君に捧げるアイラブユー
最低だなと思う。でも少しだけ安心したかった。今だけは東と二人で話したかった。誰にも邪魔されずに。
そんなことを考えていると、東が不意にこちらを見た。
「どうした?」
目が合う。近い距離で。心臓が跳ねる。
「えっ」
「さっきからぼーっとしてる」
東が少し不思議そうに首を傾げる。私は慌てて首を振った。
「な、なんでもない!」
変な声が出た。恥ずかしい。絶対変だと思われた。
「ほんとに?」
東が少し眉を上げながら私の顔を覗き込んでくる。その瞬間、心臓が止まりそうになった。
近い。近い近い近い!なんでそんなに自然に顔を寄せてくるの。東にとっては普通なのかもしれないけど、私にとっては大事件なんだけど!
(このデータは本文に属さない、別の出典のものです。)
(** An acknowledgement removes a non-empty prefix, or changes nothing. *)
Lemma ack_spec c q consumed :
  credit_is c q →
  match ack c consumed with
  | (c', Ok Advanced) =>
      ∃ a b, q = a ++ b ∧ a ≠ [] ∧ consumed = cr_acked c + total a ∧
        credit_is c' b ∧ cr_acked c' = consumed ∧ cr_window c' = cr_window c ∧
        cr_next_sequence c' = cr_next_sequence c
  | (c', Ok Duplicate) => c' = c ∧ consumed = cr_acked c
  | (c', Err violation) =>
      c' = c ∧ (∀ a b, q = a ++ b → consumed ≠ cr_acked c + total a) ∧
      violation = (if consumed <? cr_acked c then Regressing (cr_acked c) consumed
                   else if cr_sent c <? consumed then Excess (cr_sent c) consumed
                   else Misaligned consumed)
  | (_, Panic) => False
  end.
Proof.
  intros Hc. pose proof Hc as [Hb Hsent Hp Ha Hu Hn]. unfold ack.
  destruct (Z.eqb_spec consumed (cr_acked c)) as [->|Hne]; [done|].
  assert (∀ a b, q = a ++ b → 0 ≤ total a ≤ total q) as Hpre.
  { intros a b ->. apply Forall_app in Hp as [Hpa Hpb]. rewrite total_app.
    apply total_nonneg in Hpa, Hpb. lia. }
  destruct (Z.ltb_spec consumed (cr_acked c)).
  { split_and!; [done| |done]. intros a b E. specialize (Hpre a b E). lia. }
  destruct (Z.ltb_spec (cr_sent c) consumed).
  { split_and!; [done| |done]. intros a b E. specialize (Hpre a b E). lia. }
  pose proof (binary_search_spec (cr_boundaries c) consumed) as Hbs.
  rewrite Hb in Hbs. specialize (Hbs (sums_ascending _ _ Hp)). rewrite Hb.
  destruct (binary_search _ consumed) as [i|i|]; [| |done].
  - apply lookup_sums in Hbs as [Hv Hi].
    assert (positive_sizes (take (S i) q) ∧ positive_sizes (drop (S i) q)) as [Hpa Hpb].
    { apply Forall_app. by rewrite take_drop. }
    exists (take (S i) q), (drop (S i) q). rewrite take_drop.
    split_and!; try done; cbn; [destruct q; [cbn in Hi; lia|done]|].
    pose proof (total_app (take (S i) q) (drop (S i) q)) as Et. rewrite take_drop in Et.
    apply total_nonneg in Hpa.
    constructor; cbn; try done; try lia. rewrite drop_sums by done. by rewrite <- Hv.
  - split_and!; [done| |done]. intros a b E Hv. apply Hbs, elem_of_sums.
    exists a, b. split_and!; [done| |done]. intros ->. cbn in Hv. lia.
Qed.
至近距離に東の顔がある。長いまつ毛も、綺麗な目も、少し汗の滲んだ額も全部見える。
「うっ……」
情けない声が漏れて、私は慌てて顔を逸らした。
もう、東ってば!近いんだって!そんな無防備に近付かないでよ!私、あなたのこと好きなんだから!
叫べるものなら叫びたい。でもそんな勇気があるわけがない。好きな人本人を前にしてそんなこと言える人間なら、とっくの昔に告白している。